She sighed and took a step back, her brown eyes calm after the storm. “Fine, then. I was wrong. I thought he was confused. I’m sorry if I insulted you. Sometimes I’m bossy and bullheaded. My husband’s quick to point it out.”
“It’s no problem. I understand looking out for the people you love.”
“I’m glad you’re Lavonne’s friend. I didn’t realize…the kind of guy you are.” She gazed up at the clear sky for a moment before looking back at him. “Your mother’s moving here?”
“That’s the plan. If I can talk her into it. She’s stubborn and independent, so it’ll be a fight.”
“Sounds like me.”
He nodded as he got into his truck. “Not a thing wrong with either one of you. Have a nice night, Ms. Sullivan.”
“It’s Mrs. Shaw now.”
“I’m sorry. I didn’t know you took his name.” She didn’t seem the type. Maybe he had her pegged wrong, too.
“I’m still getting used to it myself.” Honor took the pencil from behind her ear and grinned. “Mrs. Shaw, wife and mother.”
“Good night, Mrs. Shaw.”
“Good night.” She turned in her high-heeled sandals and strode across the driveway and into the Mullens’ house.
“Hurricane,” he said under his breath as he turned on the engine. If I’d wanted to mess with Lavonne, I certainly wouldn’t now.
Not that he would have. He didn’t have much to claim as his own, but he had his integrity and his loyalty. Without those qualities, what kind of man would he be? Not the one his mama raised.
He was about to take off when Kara came running across the driveway.
Rafael rolled down the window. “Everything all right?”
Dressed in shorts, tank, and tennis shoes, she squinted into the light. “Yes, yes, everything’s fine. Brody’s plane’s been delayed. I didn’t want Michael to worry when he didn’t show up later.” In stark contrast to Honor, Kara Mullen was tall with an Italian complexion. As nurturing and even-tempered as anyone he’d ever known, it was not much of a stretch to imagine why she’d become a nurse.
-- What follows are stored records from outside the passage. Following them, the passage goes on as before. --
(** * TimerLib: wrap-safe tick accounting on a free-running hardware timer

    A shallow embedding of [TimerLib.c] / [TimerLib.h].  Every C integer is a
    [Z] whose wrap-around is written out ([wrap32] for [uint32_t], [wrap64]
    for [uint64_t]).  The file-scope variables of the C unit form the record
    [Globals]; caller-owned [TimerLib_Handle] structs live in a memory
    indexed by address.  The timer peripheral and the update interrupt are
    the environment: a finite trace says how many timer ticks elapse before
    each volatile access of a sampling attempt. *)

From Stdlib Require Import ZArith NArith Lia Bool List.
From stdpp Require Import base option gmap.
Import ListNotations.

Local Open Scope Z_scope.

(** ** Machine integers *)

Definition wrap32 (x : Z) : Z := x mod 2 ^ 32.
Definition wrap64 (x : Z) : Z := x mod 2 ^ 64.

Definition uint32 (x : Z) : Prop := 0 <= x < 2 ^ 32.
Definition uint64 (x : Z) : Prop := 0 <= x < 2 ^ 64.

(** ** Data model *)

(** [TimerLib_Handle] of TimerLib.h. *)
Record TimerLib_Handle : Type := mkHandle {
  last_cnt : Z;
  last_overflow : Z
}.

(** The anonymous struct [optim] of TimerLib.c. *)
Record Optim : Type := mkOptim {
  us_optimized : bool;
  us_per_tick : Z;
  ns_optimized : bool;
  ns_per_tick : Z;
  overflowPreMS : Z
}.

(** The file-scope variables of TimerLib.c. *)
Record Globals : Type := mkGlobals {
  arr_value : Z;
  clock_freq : Z;
  overflow_counter : Z;
  optim : Optim
}.

(** Modelled from the spec: the timer peripheral behind
    [LL_TIM_GetCounter(TIM1)] (tim.h and the vendor driver are not part of
    the sources).  The spec describes it as a free-running count in
    [0, reload) that wraps back to zero, each wrap delivering exactly one
    overflow notification that is visible before the counter can be
    observed past the wrap. *)
Record Timer : Type := mkTimer {
  CNT : Z;
  ARR : Z
}.

Record World : Type := mkWorld {
  glob : Globals;
  TIM1 : Timer;
  mem : gmap N TimerLib_Handle
}.

Definition with_glob (g : Globals) (w : World) : World :=
  mkWorld g (TIM1 w) (mem w).

Definition with_arr_value (v : Z) (g : Globals) : Globals :=
  mkGlobals v (clock_freq g) (overflow_counter g) (optim g).

Definition with_clock_freq (v : Z) (g : Globals) : Globals :=
  mkGlobals (arr_value g) v (overflow_counter g) (optim g).

Definition with_overflow_counter (v : Z) (g : Globals) : Globals :=
  mkGlobals (arr_value g) (clock_freq g) v (optim g).

Definition with_optim (o : Optim) (g : Globals) : Globals :=
  mkGlobals (arr_value g) (clock_freq g) (overflow_counter g) o.

Definition with_us_optimized (b : bool) (o : Optim) : Optim :=
  mkOptim b (us_per_tick o) (ns_optimized o) (ns_per_tick o) (overflowPreMS o).

Definition with_us_per_tick (v : Z) (o : Optim) : Optim :=
  mkOptim (us_optimized o) v (ns_optimized o) (ns_per_tick o) (overflowPreMS o).

Definition with_ns_optimized (b : bool) (o : Optim) : Optim :=
  mkOptim (us_optimized o) (us_per_tick o) b (ns_per_tick o) (overflowPreMS o).

Definition with_ns_per_tick (v : Z) (o : Optim) : Optim :=
  mkOptim (us_optimized o) (us_per_tick o) (ns_optimized o) v (overflowPreMS o).

Definition with_overflowPreMS (v : Z) (o : Optim) : Optim :=
  mkOptim (us_optimized o) (us_per_tick o) (ns_optimized o) (ns_per_tick o) v.

Definition with_CNT (v : Z) (w : World) : World :=
  mkWorld (glob w) (mkTimer v (ARR (TIM1 w))) (mem w).

Definition store_handle (htim : N) (h : TimerLib_Handle) (w : World) : World :=
  mkWorld (glob w) (TIM1 w) (<[htim := h]> (mem w)).

(** ** The environment: interrupt and timer *)

(** [TimerLib_HandleUpdateIRQ]: [overflow_counter++]. *)
Definition TimerLib_HandleUpdateIRQ (w : World) : World :=
  with_glob
    (with_overflow_counter (wrap32 (overflow_counter (glob w) + 1)) (glob w)) w.

(** Modelled from the spec: one tick of the timer.  The count advances;
    when it reaches the reload value it restarts from zero and the update
    interrupt runs [TimerLib_HandleUpdateIRQ] before the program can make
    another access. *)
Definition hw_tick (w : World) : World :=
  if CNT (TIM1 w) + 1 <? ARR (TIM1 w)
  then with_CNT (CNT (TIM1 w) + 1) w
  else TimerLib_HandleUpdateIRQ (with_CNT 0 w).

Definition advance (n : N) (w : World) : World := N.iter n hw_tick w.

(** [get_current_cnt]: the raw counter read. *)
Definition get_current_cnt (w : World) : Z := CNT (TIM1 w).

(** One attempt of the read / count / re-read loop makes three volatile
    accesses; a [probe] gives the number of timer ticks that elapse before
    each of them. *)
Record probe : Type := mkProbe {
  d_ovf : N;
  d_cnt : N;
  d_chk : N
}.

(** The instant at which an attempt reads the counter, and the instant at
    which it ends. *)
Definition at_count (p : probe) (w : World) : World :=
  advance (d_cnt p) (advance (d_ovf p) w).

Definition after_probe (p : probe) (w : World) : World :=
  advance (d_chk p) (at_count p w).

(** Passage of time alone over a stretch of the trace. *)
Definition elapse (used : list probe) (w : World) : World :=
  fold_left (fun w p => after_probe p w) used w.

(** ** Outcomes and the monad of the library's operations *)

Inductive fault : Type :=
| DivisionByZero
| InvalidHandle.

Inductive result (A : Type) : Type :=
| Ret (a : A)
| Fault (f : fault)
| Spin.
Arguments Ret {A} a.
Arguments Fault {A} f.
Arguments Spin {A}.

(** An operation runs on a world and a trace; it yields a value, the world
    it leaves behind and the unread part of the trace.  [Spin] means the
    trace ended while the operation was still inside a loop. *)
Definition M (A : Type) : Type :=
  World -> list probe -> result (A * World * list probe).

#[global] Instance M_ret : MRet M := fun A a w env => Ret (a, w, env).

#[global] Instance M_bind : MBind M := fun A B f m w env =>
  match m w env with
  | Ret (a, w', env') => f a w' env'
  | Fault e => Fault e
  | Spin => Spin
  end.

Definition get_glob : M Globals := fun w env => Ret (glob w, w, env).
Definition modify_glob (f : Globals -> Globals) : M unit :=
  fun w env => Ret (tt, with_glob (f (glob w)) w, env).
Definition modify_optim (f : Optim -> Optim) : M unit :=
  modify_glob (fun g => with_optim (f (optim g)) g).
Definition raise {A : Type} (e : fault) : M A := fun _ _ => Fault e.

(** Unsigned division; dividing by zero is undefined in C. *)
Definition udiv (a b : Z) : M Z :=
  if b =? 0 then raise DivisionByZero else mret (a / b).

Definition load_handle (htim : N) : M TimerLib_Handle := fun w env =>
  match mem w !! htim with
  | Some h => Ret (h, w, env)
  | None => Fault InvalidHandle
  end.

Definition write_handle (htim : N) (h : TimerLib_Handle) : M unit :=
  fun w env => Ret (tt, store_handle htim h w, env).

(** ** Atomic sampling *)

Record Sample : Type := mkSample {
  cnt : Z;
  ovf : Z
}.

(** The loop
    [do { ovf = overflow_counter; cnt = get_current_cnt(); }
     while (ovf != overflow_counter);]
    that opens every sampling routine of TimerLib.c. *)
Fixpoint atomic_read_from (env : list probe) (w : World)
  : result (Sample * World * list probe) :=
  match env with
  | [] => Spin
  | p :: rest =>
      let w1 := advance (d_ovf p) w in
      let o := overflow_counter (glob w1) in
      let w2 := advance (d_cnt p) w1 in
      let c := get_current_cnt w2 in
      let w3 := advance (d_chk p) w2 in
      if negb (o =? overflow_counter (glob w3))
      then atomic_read_from rest w3
      else Ret (mkSample c o, w3, rest)
  end.

Definition atomic_read : M Sample := fun w env => atomic_read_from env w.

(** ** Configuration *)

Definition TimerLib_GlobalInit (arr clk_freq : Z) : M unit :=
  modify_glob (with_arr_value arr);;
  modify_glob (with_clock_freq clk_freq);;
  modify_glob (with_overflow_counter 0);;
  modify_optim (with_us_optimized (clk_freq mod 1000000 =? 0));;
  modify_optim (with_us_per_tick (clk_freq / 1000000));;
  modify_optim (with_ns_optimized (clk_freq mod 1000000000 =? 0));;
  g ← get_glob;
  (if ns_optimized (optim g)
   then modify_optim (with_ns_per_tick (clk_freq / 1000000000))
   else mret tt);;
  g ← get_glob;
  q ← udiv clk_freq (arr_value g);
  modify_optim (with_overflowPreMS (q / 1000)).

(** ** Handles and tick deltas *)

Definition TimerLib_InitHandle (htim : N) : M unit :=
  s ← atomic_read;
  write_handle htim (mkHandle (cnt s) (ovf s)).

(** The arithmetic of [calculate_ticks] between the sample and the return. *)
Definition ticks_between (arr : Z) (h : TimerLib_Handle) (cur : Sample) : Z :=
  let '(delta_cnt, delta_ovf) :=
    if cnt cur >=? last_cnt h
    then (wrap32 (cnt cur - last_cnt h),
          wrap32 (ovf cur - last_overflow h))
    else (wrap32 (wrap32 (arr - last_cnt h) + cnt cur),
          wrap32 (wrap32 (ovf cur - last_overflow h) - 1))
  in wrap32 (wrap32 (delta_ovf * arr) + delta_cnt).

Definition calculate_ticks (htim : N) : M Z :=
  cur ← atomic_read;
  h ← load_handle htim;
  g ← get_glob;
  write_handle htim (mkHandle (cnt cur) (ovf cur));;
  mret (ticks_between (arr_value g) h cur).

Definition calculate_Timestamp : M Z :=
  cur ← atomic_read;
  g ← get_glob;
  mret (wrap64 (wrap64 (ovf cur * arr_value g) + cnt cur)).

(** ** Tick-to-duration conversion *)

(** A floating-point result is kept symbolic: the integer that C converts
    to floating point, and the power of ten it is then scaled down by
    ([FInt q] is [(float) q], [FScaled q e] is [q * 1e-e]). *)
Inductive fvalue : Type :=
| FInt (q : Z)
| FScaled (q : Z) (e : Z).

Definition TimerLib_GetTimestamp_us : M Z :=
  ticks ← calculate_Timestamp;
  g ← get_glob;
  if us_optimized (optim g)
  then udiv ticks (us_per_tick (optim g))
  else udiv (wrap64 (ticks * 1000000)) (clock_freq g).

Definition TimerLib_GetTimestamp_sf : M fvalue :=
  ticks ← calculate_Timestamp;
  g ← get_glob;
  if us_optimized (optim g)
  then q ← udiv ticks (us_per_tick (optim g)); mret (FInt q)
  else q ← udiv ticks (clock_freq g); mret (FScaled q 6).

Definition TimerLib_GetTimestamp_df : M fvalue :=
  ticks ← calculate_Timestamp;
  g ← get_glob;
  if us_optimized (optim g)
  then q ← udiv ticks (us_per_tick (optim g)); mret (FScaled q 9)
  else q ← udiv ticks (clock_freq g); mret (FScaled q 9).

Definition TimerLib_GetInterval_us (htim : N) : M Z :=
  ticks ← calculate_ticks htim;
  g ← get_glob;
  if us_optimized (optim g)
  then udiv ticks (us_per_tick (optim g))
  else q ← udiv (wrap64 (ticks * 1000000)) (clock_freq g); mret (wrap32 q).

Definition TimerLib_GetInterval_sf (htim : N) : M fvalue :=
  ticks ← calculate_ticks htim;
  g ← get_glob;
  if us_optimized (optim g)
  then q ← udiv ticks (us_per_tick (optim g)); mret (FScaled q 6)
  else q ← udiv ticks (clock_freq g); mret (FScaled q 6).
“I’ll let him know on my way out,” he said.
“Thanks. Are you headed to the apartments?”
“Yes. The guys are waiting for me. We’re celebrating.”
“I can remember like it was yesterday the first night I stayed in that place,” Kara said with a shiver. “It was so cold and damp. I’d never felt more alone in my life. Now no one will ever have to suffer through another cold night in that place.”
“Stone and Trey have done a phenomenal job.” Between Stone’s contractor work and Trey’s interior design, the place had transformed from depressing to airy, beachy rooms filled with light.
“I’m so happy for you,” Kara said.
“I can’t thank you enough for letting me stay at Flora and Dax’s place these last few months.” Flora, the Mullens’ longtime housekeeper and her husband, Dax, lived in Oregon for part of the year, leaving their home empty. He’d been thrilled to stay there during the renovations.
“They were happy to do it for you. You’ve done so much for our family.”
He ducked his head, embarrassed. “Just doing my job.”
“You know it’s more than that to us,” she said.
“When I was over at Kyle and Violet’s the other day, Stone mentioned the renovations cost a lot more than you thought they would.”
He scratched his neck. “Yeah, I’m now beholden to the suits for the rest of my life.”
“I know you wanted a place for your mother.”
“Yes, ma’am. Worth every penny,” he said.
She flushed and shuffled her feet, then looked down at her hands. “Discussing money is so awkward. We want to give you a bonus. You’ve been beyond good to me. Trust me, having good security is life-and-death to me.” She reached into her pocket and pulled out an envelope. “This should help with the renovations. It’s a small token of our appreciation.”
He stared at the envelope. “This isn’t necessary.”
“It is to me. Open it later.” She patted the window frame and backed up a few feet. “You go have fun. Say hi to the guys for me.”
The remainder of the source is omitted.